Nie wiem skąd brać siły

10 lat temu
Pół roku temu w przypadkowym badaniu RTG stwierdzono guzy w płucach u mojego Męża. Przeszliśmy razem pełną diagnostykę nowotworową i okazało się, że mamy trochę szczęścia - to nie był rak. Lekarze stwierdzili mocno zaawansowaną sarkoidozę. Ogromnie się cieszyliśmy, bo choć przeżyliśmy ze sobą prawie 40 lat to wciąż bardzo się kochamy i nie chcemy się jeszcze rozstawać. Znaleźliśmy dobrego specjalistę od tej choroby i to ta pani doktor zleciła kolejne badania. W USG jamy brzusznej wyszło, że coś dzieje się z lewą nerką. Wczoraj odebraliśmy wynik TK i - niestety - na nerce jest niejednorodna masa guzowata bez cech wrastania.( Wynik będę mogła zacytować wieczorem, bo w tej chwili nie jestem w swoim domu). Zalecenie po TK - pilna konsultacja z urologiem. Wyobrażacie sobie realizację słowa PILNA w tym okresie??? Dla mnie pilna to natychmiastowa, a mi udało się znaleźć specjalistę, który przyjmie nas za 6 dni i ja się cieszę. O publicznej służbie zdrowia nie piszę, bo tu słowa PILNA nie rozumieją, ale i za z trudem zaoszczędzone pieniądze trudno złapać jakiś bliski termin. Jestem załamana, a muszę być silna za nas dwoje. Nie wiem czy dam radę przetrwać to po raz drugi i nie zwariować.
7 odpowiedzi:
  • Witaj Soniu jak czytasz zapewne tutaj na forum osoby chore ,jak się wzajemnie wspierają ,to bedziesz miała siły.Choroba tak poważna jak np rak wyzwala pokłady ogromnej energii u osób które bliska osobe wspieraja w walce .Wiem co mówie poniewaz sama to przeżywam.

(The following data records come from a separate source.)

(* ===== verification/BootstrapCluster.v ===== *)
(** * BootstrapCluster: what Day-0 asks of the hub and does to it.

    Models, of internal/kakt-cli, health/waiter.go; bootstrap/seed.go and
    zitadel_reset.go; the probes, waits and joins of bootstrap/orchestrator.go;
    runBoundary and awaitBootstrapDatabaseReady of boundaries.go; box_values.go,
    fleet_pki_values.go, gateway_dns_target.go and hubdomain.go. [Provider] is the
    interface of provider.go; the packages these files only call are [Parts]. *)

From S2P Require Import Prelude.
From S2P Require Import BootstrapGraph.
From S2P Require Import Bootstrap.

Local Open Scope string_scope.

(** ** The orchestrator and what it calls *)

Inductive GatingMode := GatingUnset | GatingSequenced | GatingConverged.

Record ProvisionConfig := mkProvision {
  pcClusterName : string; pcBootstrapKubeconfig : string; pcBootstrapContext : string; pcDebug : bool;
  pcGitopsDir : string; pcOIDCIssuerURL : string; pcOIDCClientID : string; pcEncryption : string }.
Record PivotConfig := mkPivot {
  pvClusterName : string; pvBootstrapKubeconfig : string; pvBootstrapContext : string; pvDebug : bool;
  pvEncryption : string }.
Record FinalizeConfig := mkFinalize {
  fcMgmtKubeconfig : string; fcClusterName : string; fcNamespace : string; fcMergeKubeconfig : bool;
  fcDebug : bool }.

(** One readiness check; its error says whether waiting is pointless (IsTerminal). *)
Record HealthChecker `{Outside} := mkChecker {
  hName : string;
  Check : string → Env → result (bool * string) unit * Env * N }.
(* ===== verification/BootstrapRun.v ===== *)
(** * BootstrapRun: the phases of Day-0 and the runs that resume them.

    Models the rest of internal/kakt-cli/bootstrap/orchestrator.go and
    phase_postcondition.go: the phase runner, the record it keeps in the tenant's
    repository, the phases in their order, the artifacts committed between them, and
    what a run makes of a record it finds. *)

From S2P Require Import Prelude.
From S2P Require Import BootstrapGraph.
From S2P Require Import Bootstrap.
From S2P Require Import BootstrapCluster.

Local Open Scope string_scope.

(** The order in which Go ranges over a map keyed by phases. *)
Class MapOrder := map_order : list BootstrapPhase → list BootstrapPhase.
Class MapOrderLaws (R : MapOrder) := map_order_perm l : map_order l ≡ₚ l.

(** What follows the first occurrence of [sep], as strings.Cut finds it. *)
Fixpoint cut_at (sep s : string) : option string :=
  if String.prefix sep s then Some (str_drop (String.length sep) s)
  else match s with EmptyString => None | String _ s => cut_at sep s end.
(** The distinct entries, each at its first occurrence. *)
Fixpoint first_seen (seen l : list string) : list string :=
  match l with
  | [] => []
  | x :: l => if decide (x ∈ seen) then first_seen seen l else x :: first_seen (x :: seen) l
  end.

Section run.
Context {Out : Outside} {P : Parts} {J : StateJson} {R : MapOrder}.
Context (o : Orchestrator).
Abbreviation M := (goM (@Machine Out) string).

(** ** The record *)

Definition phaseDone (b : BootstrapState) (phase : BootstrapPhase) : bool :=
  existsb (String.eqb phase) (CompletedPhases b).
Definition markPhaseComplete (phase : BootstrapPhase) (b : BootstrapState) : BootstrapState :=
  set_CurrentPhase phase (set_CompletedPhases (CompletedPhases b ++ [phase])%list b).
Definition removePhase (phases : list BootstrapPhase) (phase : BootstrapPhase) : list BootstrapPhase :=
  filter (λ p, p ≠ phase) phases.
Definition withdraw (phase : BootstrapPhase) (b : BootstrapState) : BootstrapState :=
  set_CompletedPhases (removePhase (CompletedPhases b) phase) b.
(** elapsed.Round(time.Millisecond) *)
Definition milliseconds (d : Z) : Z := ((d + 500000) / 1000000)%Z.
Definition addTiming (phase : BootstrapPhase) (started elapsed : Z) (b : BootstrapState) : BootstrapState :=
  set_PhaseTimings (PhaseTimings b ++ [mkTiming phase started (started + elapsed) (milliseconds elapsed)])%list b.

(** ** Keeping the record in the tenant's repository *)

Definition git (args : list string) : M Output := run_command (mkCmd ("git" :: args) (GitopsDir o) "" []).
Definition succeeds (m : M Output) : M bool := out ← m; mret (bool_decide (exit out = None)).
Definition TenantStateDir : string := ".state".
Definition persistTenantState (label : string) : M unit :=
  if String.eqb (GitopsDir o) "" then mret tt
  else
    ok ← succeeds (git ["add"; TenantStateDir]);
    if negb ok then mret tt else
    same ← succeeds (git ["diff"; "--cached"; "--quiet"]);
    if (same : bool) then mret tt else
    ok ← succeeds (git ["commit"; "-m"; "chore(bootstrap): " +:+ label +:+ " [skip ci]"]);
    if negb ok then mret tt else
    ok ← succeeds (git ["pull"; "--rebase"; "--autostash"]);
    if negb ok then mret tt else
    _ ← git ["push"]; mret tt.

(** ** The phase runner *)

(** Whether the phase is to be run; a record whose postcondition fails is withdrawn. *)
Definition phase_due (phase : BootstrapPhase) (postcondition : option (M unit)) : M bool :=
  b ← state;
  if negb (phaseDone b phase) then mret true
  else
    match postcondition with
    | None => emit (Skipped phase) ;; mret false
    | Some check =>
        r ← attempt check;
        match r with
        | Ok _ => emit (Holds phase) ;; mret false
        | Err e =>
            emit (Withdrew phase e) ;;
            update (withdraw phase) ;;
            Save ;;
            mret true
        end
    end.
Definition perform (phase : BootstrapPhase) (label : string) (action : M unit) : M unit :=
  started ← Now;
  b ← state;
  emit (Began phase (CompletedPhases b)) ;;
  r ← attempt action;
  match r with
  | Err e => emit (FailedAfter phase) ;; throw ("[" +:+ label +:+ "] " +:+ e)
  | Ok _ =>
      t ← Now;
      emit (Returned phase) ;;
      update (λ b, markPhaseComplete phase (addTiming phase started (t - started) b)) ;;
      Save ;;
      persistTenantState label
  end.
Definition runPhase (phase : BootstrapPhase) (label : string) (action : M unit)
    (postcondition : option (M unit)) : M unit :=
  due ← phase_due phase postcondition;
  if (due : bool) then perform phase label action else mret tt.

(** ** phase_postcondition.go *)

Definition phasePostconditions (kubeconfig : string) : list (BootstrapPhase * M unit) :=
  [(PhaseBoundary04, zitadelServing kubeconfig);
   (PhasePivotReady, tailnetCredentialStagedOnHub o kubeconfig);
   (PhaseOnPremJoin, onPremWorkersPresent o kubeconfig);
   (PhaseBoundary06, hubIngressAddressResolved kubeconfig)].
Definition postcondition (kubeconfig : string) (phase : BootstrapPhase) : M unit :=
  match list_find (λ p, p.1 = phase) (phasePostconditions kubeconfig) with
  | Some (_, (_, check)) => check
  | None => mret tt
  end.
Fixpoint unmet_among (phases : list BootstrapPhase) (kubeconfig : string) : M (list (BootstrapPhase * string)) :=
  match phases with
  | [] => mret []
  | phase :: phases =>
      b ← state;
      if negb (phaseDone b phase) then unmet_among phases kubeconfig
      else
        r ← attempt (postcondition kubeconfig phase);
        rest ← unmet_among phases kubeconfig;
        mret (match r with Ok _ => rest | Err e => (phase, e) :: rest end)
  end.
Definition unmetPostconditions (kubeconfig : string) : M (list (BootstrapPhase * string)) :=
  unmet_among (map_order ((phasePostconditions kubeconfig).*1)) kubeconfig.
Definition withdrawCompletion (unmet : list BootstrapPhase) (b : BootstrapState) : BootstrapState :=
  let b := foldl (λ b p, withdraw p b) (withdraw PhaseComplete b) unmet in
  match last (CompletedPhases b) with
  | Some p => set_CurrentPhase p b
  | None => b
  end.

(** ** Kubeconfigs *)

Definition defaultKubeconfigPath : M string :=
  peek (λ e,
    let env := TrimSpace (getenv "KUBECONFIG" e) in
    let first := default "" (head (Split env ":")) in
    if negb (String.eqb env "") && negb (String.eqb first "") then first
    else path_join [homeDir e; ".kube"; "config"]).
(** The path pinKubeconfig writes; it is under the temporary directory of this host. *)
Definition pinned_path (kubeContext : string) : M string :=
  peek (λ e, path_join [tempDir e; "hub-bootstrap-" +:+ kubeContext +:+ ".kubeconfig"]).
Definition pinKubeconfig (kubeconfig kubeContext : string) : M string :=
  out ← command ["kubectl"; "--kubeconfig"; kubeconfig; "--context"; kubeContext;
                 "config"; "view"; "--minify"; "--flatten"; "-o"; "yaml"];
  match exit out with
  | Some e => throw ("context " +:+ quoted kubeContext +:+ " not resolvable in " +:+ kubeconfig +:+ ": " +:+ e)
  | None =>
      path ← pinned_path kubeContext;
      r ← write_file path (stdout out);
      match r with
      | Some e => throw ("failed to write a pinned kubeconfig: " +:+ e)
      | None => mret path
      end
  end.
Definition kubeconfigPaths : M (string * string) :=
  b ← state;
  let recorded := BootstrapKubeconfig b in
  kubeconfig ← (if String.eqb recorded "" then defaultKubeconfigPath else mret recorded);
  let ctx := if negb (String.eqb (sBootstrapContext b) "") then sBootstrapContext b
             else if negb (String.eqb (oBootstrapContext o) "") then oBootstrapContext o
             else "kind-" +:+ ClusterName o in
  pinned ← attempt (pinKubeconfig kubeconfig ctx);
  match pinned with
  | Ok pinned => mret (pinned, ctx)
  | Err e =>
      if negb (String.eqb recorded "")
      then throw ("the bootstrap cluster's kubeconfig no longer resolves context " +:+ quoted ctx
                  +:+ ". state records " +:+ recorded +:+ ": " +:+ e)
      else mret (kubeconfig, ctx)
  end.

    Dasz rade tylko ważne jest by w takim okresie otoczyć się prawdziwymi przyjaciółmi.
    Pozdrawiam Ciebie i męża bardzo serdecznie:):):)
  • 10 lat temu
    Witaj Sierotko.
    Bardzo dziękuję za słowa otuchy. Mam nadzieję, że będzie tak jak piszesz choć na razie jest mi bardzo ciężko.
    Pozdrawiam Cię :)
  • Witaj Soniu ,dziękuję za pozdrowienia,wiesz taka wiadomośc jak ta o chorobie zwala wszystkich z nóg ,ale po pewnym okresie zbieramy siły i walczymy.Zarówno osoby chore jak i najbliżsi.
    Ważne by mysleć pozytywnie ,nie dac organizmowi osłąbnąc ,ja wiem ,że to jest trudne ,ale nie ma innej rady.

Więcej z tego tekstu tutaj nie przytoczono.